{
 "cells": [
  {
   "cell_type": "markdown",
   "metadata": {},
   "source": [
    "**支持向量机**（Support Vector Machine，简称 SVM）和逻辑回归、朴素贝叶斯一样，也是一种有监督分类算法，它的目标是通过最大化训练数据集的间隔找到一个最优划分超平面。\n",
    "\n",
    "那么什么是支持向量？什么是间隔？什么是最优划分超平面呢？\n",
    "\n",
    "给定如下图所示的训练样本，很显然这是二维平面上的一个二分类问题，一个最基本的分类想法是能不能找一条直线把两个样本类别划分成两个部分？这条直线有点像我们之前在逻辑回归中介绍的 **决策边界**，而在支持向量机中，我们称之为 **划分超平面**。但是能将样本分开的划分超平面可能会有多个，就像下图这样，到底哪个才是最好的呢？\n",
    "\n",
    "![](../images/svm-1.jpg)\n",
    "\n",
    "直观上看，我们应该去找位于这个类别正中间的划分超平面，尽可能的远离所有类别的数据点，这样它对训练样本的噪声影响最小，容忍性最好，也就是说，基于这个划分超平面所产生的分类结果是最鲁棒的，泛化能力最强。这个超平面叫做 **最优划分超平面**。\n",
    "\n",
    "那么如何去找最优划分超平面呢？这就要引出间隔的概念。

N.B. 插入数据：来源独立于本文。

(* ===== verification/DecimalDiv.v ===== *)
(** * DecimalDiv: long division of [Decimal]

    Models the division of [src/Generics/Decimal.tpp]: the temporary arrays
    [DivTmpDividend] and [DivTmpDivisor], the quick division by one element and
    the long division by more (Knuth's algorithm D in the base [BASE], with the
    guess of each element of the quotient from three elements of the dividend
    and two of the divisor), and the two functions [div] over it. *)
From S2P Require Import Prelude IntStr CommonDecimal SimpleDecimal Decimal DecimalConv.
Local Open Scope Z_scope.
Local Open Scope outcome_scope.

Section Operations.
Context (D : DecimalRanks).
Abbreviation Element := (Base D).

(** The quotient and the remainder of [major * BASE + minor]. *)
Definition div_elements_ (major minor divisor : Z) : outcome (Z * Z) :=
  let* (q, r) := div_base (digits10 Element <=? 19 / 2) major minor (BASE D) divisor in
  Ret (cast Element q, cast Element r).

(** ** Temporary arrays *)

Record DivTmpArray : Type := { tmp_array_ : list Z; size_ : nat; initial_size_ : nat }.

Definition DIV_TMP_SIZE : Z :=
  let rank := INTEGER_RANK D + 2 * FRACTION_RANK D + DIGITS_PER_ELEMENT D in
  rank / DIGITS_PER_ELEMENT D + (if rank mod DIGITS_PER_ELEMENT D =? 0 then 0 else 1).

(** [for (; size_ > 1 && !tmp_array_[size_ - 1]; size_--)] *)
Fixpoint shrink_size (size : nat) (tmp : list Z) : nat :=
  match size with
  | S (S n as size') => if nth size' tmp 0 =? 0 then shrink_size size' tmp else size
  | _ => size
  end.

Definition shrink (a : DivTmpArray) : DivTmpArray :=
  let size := shrink_size (size_ a) (tmp_array_ a) in
  {| tmp_array_ := tmp_array_ a; size_ := size;
     initial_size_ := if (initial_size_ a =? 0)%nat then size else initial_size_ a |}.

(** The loop of [DivTmpArrayBase::mul]: the elements and the last [overflow]. *)
Fixpoint mul_loop (tmp : list Z) (multiplicator overflow : Z) : outcome (list Z * Z) :=
  match tmp with
  | [] => Ret ([], overflow)
  | e :: tmp' =>
    let* (result, over) := mul_elements_ D e multiplicator in
    let result := cast Element (result + overflow) in
    let '(result, over) :=
      if BASE D <=? result then (result - BASE D, cast Element (over + 1)) else (result, over) in
    let* (tmp', overflow) := mul_loop tmp' multiplicator over in
    Ret (result :: tmp', overflow)
  end.

Definition tmp_mul (multiplicator : Z) (a : DivTmpArray) : outcome DivTmpArray :=
  let* (low, overflow) := mul_loop (take (size_ a) (tmp_array_ a)) multiplicator 0 in
  let high := drop (size_ a) (tmp_array_ a) in
  if negb (overflow =? 0) then
    match high with
    | [] => Undef
    | _ :: high' =>
      Ret {| tmp_array_ := low ++ overflow :: high'; size_ := S (size_ a);
             initial_size_ := initial_size_ a |}
    end
  else Ret {| tmp_array_ := low ++ high; size_ := size_ a; initial_size_ := initial_size_ a |}.

(** The loop of [DivTmpArrayBase::div], from the most significant element down. *)
Fixpoint div_loop (tmp : list Z) (divisor : Z) : outcome (list Z * Z) :=
  match tmp with
  | [] => Ret ([], 0)
  | e :: tmp' =>
    let* (tmp', r) := div_loop tmp' divisor in
    let* (q, r) := div_elements_ r e divisor in
    Ret (q :: tmp', r)
  end.

Definition tmp_div (divisor : Z) (a : DivTmpArray) : outcome (DivTmpArray * Z) :=
  let* (low, remainder) := div_loop (take (size_ a) (tmp_array_ a)) divisor in
  Ret (shrink {| tmp_array_ := low ++ drop (size_ a) (tmp_array_ a); size_ := size_ a;
                 initial_size_ := initial_size_ a |}, remainder).

(** The constructor [DivTmpDividend(dividend)]: the dividend times
    [10 ^ FRACTION_RANK]. *)
Fixpoint dividend_loop (array : list Z) (over : Z) : list Z :=
  match array with
  | [] => [over]
  | e :: array' =>
    cast Element (e mod FRACTION_OVER D * FRACTION_REMAINDER D + over) ::
      dividend_loop array' (e / FRACTION_OVER D)
  end.

Definition DivTmpDividend (dividend : Decimal) : outcome DivTmpArray :=
  let low := repeat 0 (Z.to_nat (FRACTION_END D)) in
  let tmp := low ++ (if FRACTION_REMAINDER D =? 1 then array_ dividend
                     else dividend_loop (array_ dividend) 0) in
  guard (length tmp <=? Z.to_nat DIV_TMP_SIZE)%nat
    (Ret {| tmp_array_ := tmp ++ repeat 0 (Z.to_nat DIV_TMP_SIZE - length tmp);
            size_ := Z.to_nat DIV_TMP_SIZE; initial_size_ := O |}).

Definition DivTmpDivisor (divider : Decimal) : DivTmpArray :=
  {| tmp_array_ := array_ divider ++ [0]; size_ := S (length (array_ divider)); initial_size_ := O |}.

(** [DivTmpDividend::export_to] *)
Definition div_export (a : DivTmpArray) : outcome (option (list Z)) :=
  let* last := at_ (tmp_array_ a) (SIZE D - 1) in
  if INTEGER_MAX_OVER D <=? last then Ret None
  else if all_zero (drop (Z.to_nat (SIZE D)) (tmp_array_ a))
  then Ret (Some (take (Z.to_nat (SIZE D)) (tmp_array_ a)))
  else Ret None.

(** ** One element of the quotient *)

(** [while (r < BASE)]: [u2] is [tmp_array_[index - 2]].  At most three rounds
    when [max_div] is at least [BASE / 2]. *)
Fixpoint guess_loop (fuel : nat) (index : nat) (tmp : list Z) (max_div pre_max_div : Z)
  (guess guess_high r : Z) : outcome Z :=
  match fuel with
  | O => Undef
  | S fuel' =>
    if r <? BASE D then
      guard (2 <=? index)%nat
        (let* u2 := rd tmp (index - 2) in
         let* (minor, major) := mul_elements_ D pre_max_div guess in
         let major := cast Element (major + guess_high * pre_max_div) in
         if ((major <? r) || ((major =? r) && (minor <=? u2))) &&
            (negb (guess_high =? 1) || negb (guess =? 0))
         then Ret guess
         else
           let '(guess, guess_high) :=
             if guess =? 0 then (BASE D - 1, cast Element (guess_high - 1)) else (guess - 1, guess_high) in
           guess_loop fuel' index tmp max_div pre_max_div guess guess_high (cast Element (r + max_div)))
    else Ret guess
  end.

Definition guess_next_quotient (index : nat) (max_div pre_max_div : Z) (tmp : list Z) : outcome Z :=
  guard (1 <=? index)%nat
    (let* u0 := rd tmp index in
     let* u1 := rd tmp (index - 1) in
     guard ((u0 <=? max_div) || (max_div / 2 <? u0))
       (if max_div <=? u0 then
          let* (guess, r) := div_elements_ (u0 - max_div) u1 max_div in
          guess_loop 4 index tmp max_div pre_max_div guess 1 r
        else
          let* (guess, r) := div_elements_ u0 u1 max_div in
          guess_loop 4 index tmp max_div pre_max_div guess 0 r)).

(** The loop of [apply_next_quotient] over the elements of the divisor: the new
    elements of [target], [carry] and [borrow]. *)
Fixpoint apply_loop (divisor target : list Z) (guess carry borrow : Z) : outcome (list Z * Z * Z) :=
  match divisor, target with
  | [], _ => Ret ([], carry, borrow)
  | d :: divisor', t :: target' =>
    let* (temp, temp2) := mul_elements_ D d guess in
    let temp := cast Element (temp + carry) in
    let '(temp, carry) :=
      if BASE D <=? temp then (temp - BASE D, cast Element (temp2 + 1)) else (temp, temp2) in
    let temp := cast Element (temp + borrow) in
    let '(t, borrow) :=
      if t <? temp then (cast Element (t + (BASE D - temp)), 1) else (t - temp, 0) in
    let* (l, carry, borrow) := apply_loop divisor' target' guess carry borrow in
    Ret (t :: l, carry, borrow)
  | _ :: _, [] => Undef
  end.

Definition apply_next_quotient (index : nat) (guess : Z) (divisor tmp : list Z) : outcome (list Z * bool) :=
  let target := drop index tmp in
  let* (l, carry, borrow) := apply_loop divisor target guess 0 0 in
  match drop (length divisor) target with
  | [] => Undef
  | t :: high =>
    let temp := cast Element (carry + borrow) in
    let '(t, borrow) :=
      if t <? temp then (cast Element (t + (BASE D - temp)), true) else (t - temp, false) in
    Ret (take index tmp ++ l ++ t :: high, borrow)
  end.

(** [fix_next_quotient] *)
Fixpoint fix_loop (divisor target : list Z) (carry : Z) : outcome (list Z * Z) :=
  match divisor, target with
  | [], _ => Ret ([], carry)
  | d :: divisor', t :: target' =>
    let temp := cast Element (t + d + carry) in
    let '(t, carry) := if BASE D <=? temp then (temp - BASE D, 1) else (temp, 0) in
    let* (l, carry) := fix_loop divisor' target' carry in
    Ret (t :: l, carry)
  | _ :: _, [] => Undef
  end.

Definition fix_next_quotient (index : nat) (divisor tmp : list Z) : outcome (list Z) :=
  let target := drop index tmp in
  let* (l, carry) := fix_loop divisor target 0 in
  match drop (length divisor) target with
  | [] => Undef
  | t :: high => Ret (take index tmp ++ l ++ cast Element (t - (BASE D - carry)) :: high)
  end.

(** One round of the loop [for (; i >= 0; i--)]: the element of the quotient and
    the dividend. *)
Definition next_quotient (i : nat) (max_div pre_max_div : Z) (divisor tmp : list Z)
  : outcome (Z * list Z) :=
  let* guess := guess_next_quotient (i + length divisor) max_div pre_max_div tmp in
  let* (tmp, borrow) := apply_next_quotient i guess divisor tmp in
  if borrow : bool then
    let* tmp := fix_next_quotient i divisor tmp in
    Ret (cast Element (guess - 1), tmp)
  else Ret (guess, tmp).

(** The loop for [i = n - 1, ..., 0]; [quotient] holds the elements from [i + 1]
    on.  [None] is an overflow. *)
Fixpoint quotient_loop (n : nat) (max_div pre_max_div : Z) (divisor : list Z) (dividend : DivTmpArray)
  (quotient : list Z) : outcome (option (DivTmpArray * list Z)) :=
  match n with
  | O => Ret (Some (dividend, quotient))
  | S i =>
    let* (guess, tmp) := next_quotient i max_div pre_max_div divisor (tmp_array_ dividend) in
    let dividend := {| tmp_array_ := tmp; size_ := size_ dividend;
                       initial_size_ := initial_size_ dividend |} in
    if Z.of_nat i =? SIZE D then
      if negb (guess =? 0) then Ret None
      else quotient_loop i max_div pre_max_div divisor dividend quotient
    else if (Z.of_nat i =? SIZE D - 1) && (INTEGER_MAX_OVER D <=? guess) then Ret None
    else quotient_loop i max_div pre_max_div divisor (shrink dividend) (guess :: quotient)
  end.

(** ** Division *)

(** The elements of the quotient by long division. *)
Definition long_division (dividend_tmp divisor_tmp : DivTmpArray) : outcome (list Z) :=
  let* max_div := rd (tmp_array_ divisor_tmp) (size_ divisor_tmp - 1) in
  let scale := BASE D / (max_div + 1) in
  guard ((0 <? scale) && (scale <? BASE D))
    (let* (dividend_tmp, divisor_tmp) :=
       if 1 <? scale then
         let* a := tmp_mul scale dividend_tmp in
         let* b := tmp_mul scale divisor_tmp in
         Ret (a, b)
       else Ret (dividend_tmp, divisor_tmp) in
     let* max_div := rd (tmp_array_ divisor_tmp) (size_ divisor_tmp - 1) in
     let* pre_max_div := rd (tmp_array_ divisor_tmp) (size_ divisor_tmp - 2) in
     let i := (initial_size_ dividend_tmp - initial_size_ divisor_tmp)%nat in
     if SIZE D <? Z.of_nat i then Throw (Overflow "overflow dividing")
     else
       let quotient := repeat 0 (Z.to_nat (SIZE D) - S i) in
       let* r :=
         quotient_loop (S i) max_div pre_max_div
           (take (initial_size_ divisor_tmp) (tmp_array_ divisor_tmp)) dividend_tmp quotient in
       match r with
       | None => Throw (Overflow "overflow dividing")
       | Some (dividend_tmp, quotient) =>
         if 1 <? scale then
           let* (_, junk) := tmp_div scale dividend_tmp in
           guard (junk =? 0) (Ret quotient)
         else Ret quotient
       end).

(** [div_]: the quotient and the result. *)
Definition div_ (dividend divisor : Decimal) : outcome (Decimal * bool) :=
  guard (is_set D dividend && is_set D divisor)
    (let divisor_tmp := shrink (DivTmpDivisor divisor) in
     let* max_div := rd (tmp_array_ divisor_tmp) (size_ divisor_tmp - 1) in
     if max_div =? 0 then Throw (Overflow "division by zero")
     else
       let* dividend_tmp := DivTmpDividend dividend in
       let dividend_tmp := shrink dividend_tmp in
       let negative := xorb (negative_ dividend) (negative_ divisor) in
       if (size_ dividend_tmp <? size_ divisor_tmp)%nat then
         Ret ({| negative_ := negative; array_ := repeat 0 (Z.to_nat (SIZE D)) |}, true)
       else if (size_ divisor_tmp =? 1)%nat then
         let* (dividend_tmp, _) := tmp_div max_div dividend_tmp in
         let* r := div_export dividend_tmp in
         match r with
         | None => Throw (Overflow "overflow dividing")
         | Some array => Ret ({| negative_ := negative; array_ := array |}, false)
         end
       else
         let* array := long_division dividend_tmp divisor_tmp in
         Ret ({| negative_ := negative; array_ := array |}, false)).

(** [div] with the remainder. *)
Definition div_remainder (dividend divisor : Decimal) : outcome (Decimal * Decimal) :=
  let* (quotient, small) := div_ dividend divisor in
  if small : bool then Ret (quotient, dividend)
  else
    let* product := mul D quotient divisor DMR_FLOOR in
    let* remainder := sub D dividend product in
    Ret (quotient, remainder).

Definition EPSILON : outcome Decimal :=
  construct_parts D false (if FRACTION_RANK D =? 0 then 1 else 0)
    (if FRACTION_RANK D =? 0 then 0 else 1).

(** [div] with a rounding mode. *)
Definition div (dividend divisor : Decimal) (ddr : DecimalDivRemainder) : outcome Decimal :=
  let* (quotient, _) := div_ dividend divisor in
  if bool_decide (ddr = DDR_CEIL) then
    let* product := mul D quotient divisor DMR_FLOOR in
    let* same := equal D dividend product in
    if negb same then
      let* epsilon := EPSILON in
      let* (array, over) := internal_add_ D (array_ quotient) (array_ epsilon) in
      if over : bool then Throw (Overflow "overflow while dividing")
      else Ret {| negative_ := negative_ quotient; array_ := array |}
    else Ret quotient
  else Ret quotient.
End Operations.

我们知道平面可以用线性方程来表示，所以划分超平面可以写成：\n",
    "\n",
    "$$\n",
    "w^Tx + b = 0\n",
    "$$\n",
    "\n",
    "样本空间中的任意点到划分超平面的距离为：\n",
    "\n",
    "$$\n",
    "r = \\frac{|w^Tx + b|}{\\|w\\|}\n",
    "$$\n",
    "\n",
    "假设 $w^Tx + b \\ge +1$ 时为正例，$w^Tx + b \\le -1$ 时为负例，如下图所示：\n",
    "\n",
    "![](../images/svm-2.jpg)\n",
    "\n",
    "从图中可以看出，距离划分超平面最近的正例样本位于直线 $w^Tx + b = 1$ 上，而距离划分超平面最近的负例样本位于直线 $w^Tx + b = -1$ 上，这两条直线上的样本被称为 **支持向量**（support vector），这两条直线之间的距离被称为 **间隔**（margin），很显然，间隔的值为：\n",
    "\n",
    "$$\n",
    "\\gamma = \\frac{2}{\\|w\\|}\n",
    "$$\n",
    "\n",
    "要找到最优划分超平面，也就是让间隔最大化，所以问题可以转换为求优化问题的解：\n",
    "\n",
    "$$\n",
    "\\mathop \\max_{w,b} \\frac{2}{\\|w\\|}\n",
    "$$\n",
    "\n",
    "当然这个优化问题有一个约束条件：\n",
    "\n",
    "$$\n",
    "\\left\\{\n",
    "\\begin{align}\n",
    "w^Tx_i + b \\ge +1, y_i = +1 \\\\\n",
    "w^Tx_i + b \\le -1, y_i = -1\n",
    "\\end{align}\n",
    "\\right.\n",
    "$$\n",
    "\n",
    "约束条件也可以简写成：\n",
    "\n",
    "$$\n",
    "y_i(w^Tx_i + b) \\ge 1\n",
    "$$\n",
    "\n",
    "上面这个有约束条件的最优化问题就是支持向量机的基本形式，一般写成：\n",
    "\n",
    "$$\n",
    "\\begin{align}\n",
    "&\\mathop \\max_{w,b} \\frac{2}{\\|w\\|} \\\\\n",
    "&s.t. y_i(w^Tx_i + b) \\ge 1, i = 1,2,\\dots,n\n",
    "\\end{align}\n",
    "$$\n",
    "\n",
    "其中，$s.t.$ 是 subject to 的缩写，表示受限于，是前面优化目标的约束条件。稍作转换，支持向量机还能写成最小化的形式：\n",
    "\n",
    "$$\n",
    "\\begin{align}\n",
    "&\\mathop \\min_{w,b} \\frac{1}{2}\\|w\\|^2 \\\\\n",
    "&s.t. y_i(w^Tx_i + b) \\ge 1, i = 1,2,\\dots,n\n",
    "\\end{align}\n",
    "$$"
   ]
  }
 ],
 "metadata": {
  "kernelspec": {
   "display_name": "Python 3",
   "language": "python",
   "name": "python3"
  },
  "language_info": {
   "codemirror_mode": {
    "name": "ipython",
    "version": 3
   },
   "file_extension": ".py",
   "mimetype": "text/x-python",
   "name": "python",
   "nbconvert_exporter": "python",
   "pygments_lexer": "ipython3",
   "version": "3.7.1"
  }
 },
 "nbformat": 4,
 "nbformat_minor": 2
}